--- DIRECTIONS ---
Find the word "option" in the data below and copy each line that holds it.

EXTRACTED ENTRIES below:

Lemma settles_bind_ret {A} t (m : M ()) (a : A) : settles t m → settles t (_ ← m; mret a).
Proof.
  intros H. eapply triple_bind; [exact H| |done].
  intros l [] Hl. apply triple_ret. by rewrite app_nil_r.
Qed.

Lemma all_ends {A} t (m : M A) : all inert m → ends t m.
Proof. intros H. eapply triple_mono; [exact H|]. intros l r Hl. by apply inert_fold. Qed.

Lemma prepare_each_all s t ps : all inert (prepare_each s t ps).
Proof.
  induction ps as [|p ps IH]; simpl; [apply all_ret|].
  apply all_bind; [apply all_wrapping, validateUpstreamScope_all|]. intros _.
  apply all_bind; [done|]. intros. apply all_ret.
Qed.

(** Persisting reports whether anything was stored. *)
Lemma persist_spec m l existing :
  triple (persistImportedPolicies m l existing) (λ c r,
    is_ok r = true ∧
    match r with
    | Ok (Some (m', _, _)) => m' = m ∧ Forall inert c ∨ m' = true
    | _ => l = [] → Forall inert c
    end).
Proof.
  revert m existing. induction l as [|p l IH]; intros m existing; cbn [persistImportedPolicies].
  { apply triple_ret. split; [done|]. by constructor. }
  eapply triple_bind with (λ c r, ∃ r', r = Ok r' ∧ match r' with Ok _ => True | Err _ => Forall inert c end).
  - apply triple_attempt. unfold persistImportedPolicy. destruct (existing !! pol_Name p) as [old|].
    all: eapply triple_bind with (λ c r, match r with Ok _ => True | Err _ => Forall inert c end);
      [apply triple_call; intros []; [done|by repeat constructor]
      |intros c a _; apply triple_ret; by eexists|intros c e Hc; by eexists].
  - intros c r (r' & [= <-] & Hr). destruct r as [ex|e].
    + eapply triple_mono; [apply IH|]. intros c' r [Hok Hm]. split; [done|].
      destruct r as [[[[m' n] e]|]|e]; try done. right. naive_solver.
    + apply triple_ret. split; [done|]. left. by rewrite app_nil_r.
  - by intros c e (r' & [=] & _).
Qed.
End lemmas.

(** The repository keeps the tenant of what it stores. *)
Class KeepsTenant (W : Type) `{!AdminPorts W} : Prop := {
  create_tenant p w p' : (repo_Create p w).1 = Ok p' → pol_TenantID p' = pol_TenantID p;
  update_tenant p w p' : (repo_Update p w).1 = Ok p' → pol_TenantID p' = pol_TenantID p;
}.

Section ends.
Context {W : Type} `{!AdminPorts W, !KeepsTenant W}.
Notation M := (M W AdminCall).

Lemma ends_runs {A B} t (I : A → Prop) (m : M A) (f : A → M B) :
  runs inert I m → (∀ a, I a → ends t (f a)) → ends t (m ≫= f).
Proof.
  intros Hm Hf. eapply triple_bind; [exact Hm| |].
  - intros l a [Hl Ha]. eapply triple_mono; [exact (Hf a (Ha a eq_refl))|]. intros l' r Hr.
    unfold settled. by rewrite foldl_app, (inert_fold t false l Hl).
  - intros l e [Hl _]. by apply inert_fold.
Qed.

End of EXTRACTED ENTRIES.
EXTRACTED ENTRIES below:

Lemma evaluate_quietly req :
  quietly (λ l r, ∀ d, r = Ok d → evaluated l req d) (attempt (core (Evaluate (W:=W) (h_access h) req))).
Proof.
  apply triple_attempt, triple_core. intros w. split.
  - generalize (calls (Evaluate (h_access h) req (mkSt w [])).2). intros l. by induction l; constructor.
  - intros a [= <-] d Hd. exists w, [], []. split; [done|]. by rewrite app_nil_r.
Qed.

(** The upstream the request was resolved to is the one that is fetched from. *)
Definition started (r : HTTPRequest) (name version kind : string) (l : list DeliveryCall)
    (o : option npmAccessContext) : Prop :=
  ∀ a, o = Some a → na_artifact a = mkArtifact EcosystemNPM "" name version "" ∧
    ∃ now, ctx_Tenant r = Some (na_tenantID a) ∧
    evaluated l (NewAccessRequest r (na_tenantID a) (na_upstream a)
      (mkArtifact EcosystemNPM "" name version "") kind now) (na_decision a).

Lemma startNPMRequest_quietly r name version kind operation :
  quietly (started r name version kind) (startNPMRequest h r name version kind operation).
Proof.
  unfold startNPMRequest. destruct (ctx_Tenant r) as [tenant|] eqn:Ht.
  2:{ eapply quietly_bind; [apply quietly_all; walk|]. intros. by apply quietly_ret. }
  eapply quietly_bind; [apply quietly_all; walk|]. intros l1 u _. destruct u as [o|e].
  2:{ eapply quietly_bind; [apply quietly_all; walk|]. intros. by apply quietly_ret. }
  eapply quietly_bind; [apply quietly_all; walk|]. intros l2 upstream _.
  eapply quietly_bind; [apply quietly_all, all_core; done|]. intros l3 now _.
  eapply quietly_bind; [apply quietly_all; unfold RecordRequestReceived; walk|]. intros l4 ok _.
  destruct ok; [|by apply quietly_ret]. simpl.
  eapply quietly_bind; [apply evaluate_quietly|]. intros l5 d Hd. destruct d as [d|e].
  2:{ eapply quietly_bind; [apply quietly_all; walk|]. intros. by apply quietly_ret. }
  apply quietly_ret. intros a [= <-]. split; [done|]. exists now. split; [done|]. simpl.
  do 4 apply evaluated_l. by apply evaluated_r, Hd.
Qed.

End of EXTRACTED ENTRIES.
EXTRACTED ENTRIES below:

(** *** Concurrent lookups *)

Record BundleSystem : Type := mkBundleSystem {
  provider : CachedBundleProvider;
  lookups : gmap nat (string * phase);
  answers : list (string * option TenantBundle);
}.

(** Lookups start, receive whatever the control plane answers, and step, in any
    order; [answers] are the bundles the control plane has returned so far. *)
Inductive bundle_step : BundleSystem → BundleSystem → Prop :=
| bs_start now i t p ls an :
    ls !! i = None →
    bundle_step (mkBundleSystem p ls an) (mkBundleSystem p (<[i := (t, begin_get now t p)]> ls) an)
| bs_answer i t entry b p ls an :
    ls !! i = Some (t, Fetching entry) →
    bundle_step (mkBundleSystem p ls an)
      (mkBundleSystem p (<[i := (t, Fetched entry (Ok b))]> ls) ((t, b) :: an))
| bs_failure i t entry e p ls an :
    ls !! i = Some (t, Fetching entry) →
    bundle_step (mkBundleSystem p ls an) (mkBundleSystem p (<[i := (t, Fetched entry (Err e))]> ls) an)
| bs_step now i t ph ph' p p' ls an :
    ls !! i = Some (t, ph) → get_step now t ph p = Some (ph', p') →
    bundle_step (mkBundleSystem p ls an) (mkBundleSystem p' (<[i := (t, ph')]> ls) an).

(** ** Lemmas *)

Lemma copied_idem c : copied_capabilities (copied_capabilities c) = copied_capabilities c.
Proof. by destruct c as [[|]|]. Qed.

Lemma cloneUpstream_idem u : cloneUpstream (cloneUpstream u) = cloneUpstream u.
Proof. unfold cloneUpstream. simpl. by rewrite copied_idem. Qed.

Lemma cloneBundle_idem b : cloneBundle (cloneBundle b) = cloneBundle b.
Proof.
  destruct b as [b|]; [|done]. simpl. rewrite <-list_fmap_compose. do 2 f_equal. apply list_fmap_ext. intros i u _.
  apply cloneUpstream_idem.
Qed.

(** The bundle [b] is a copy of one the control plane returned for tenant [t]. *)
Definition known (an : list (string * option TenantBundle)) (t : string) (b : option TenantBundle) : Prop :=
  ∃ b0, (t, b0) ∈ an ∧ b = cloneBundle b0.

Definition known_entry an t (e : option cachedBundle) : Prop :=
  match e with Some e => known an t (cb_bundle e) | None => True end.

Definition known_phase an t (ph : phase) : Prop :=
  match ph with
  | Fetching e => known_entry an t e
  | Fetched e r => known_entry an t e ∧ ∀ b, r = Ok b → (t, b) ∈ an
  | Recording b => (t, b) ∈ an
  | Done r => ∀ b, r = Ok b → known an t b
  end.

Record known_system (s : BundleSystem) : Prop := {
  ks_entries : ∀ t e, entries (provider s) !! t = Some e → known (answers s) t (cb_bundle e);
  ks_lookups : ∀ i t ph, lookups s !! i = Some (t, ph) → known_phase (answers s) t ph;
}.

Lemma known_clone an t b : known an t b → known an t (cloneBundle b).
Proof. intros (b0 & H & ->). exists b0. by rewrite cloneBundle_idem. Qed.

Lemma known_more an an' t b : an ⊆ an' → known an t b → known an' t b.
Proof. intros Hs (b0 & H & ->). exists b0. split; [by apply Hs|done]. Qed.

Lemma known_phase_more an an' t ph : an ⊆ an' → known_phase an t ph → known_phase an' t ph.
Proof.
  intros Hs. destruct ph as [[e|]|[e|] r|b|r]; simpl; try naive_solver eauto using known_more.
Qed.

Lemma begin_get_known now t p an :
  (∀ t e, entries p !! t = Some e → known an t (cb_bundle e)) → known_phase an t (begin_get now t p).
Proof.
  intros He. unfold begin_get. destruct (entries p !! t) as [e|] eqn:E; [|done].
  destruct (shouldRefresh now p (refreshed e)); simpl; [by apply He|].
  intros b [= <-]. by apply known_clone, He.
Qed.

End of EXTRACTED ENTRIES.

--- SOLUTION TO THIS EXERCISE ---
    (o : option npmAccessContext) : Prop :=
  answers : list (string * option TenantBundle);
Definition known (an : list (string * option TenantBundle)) (t : string) (b : option TenantBundle) : Prop :=
Definition known_entry an t (e : option cachedBundle) : Prop :=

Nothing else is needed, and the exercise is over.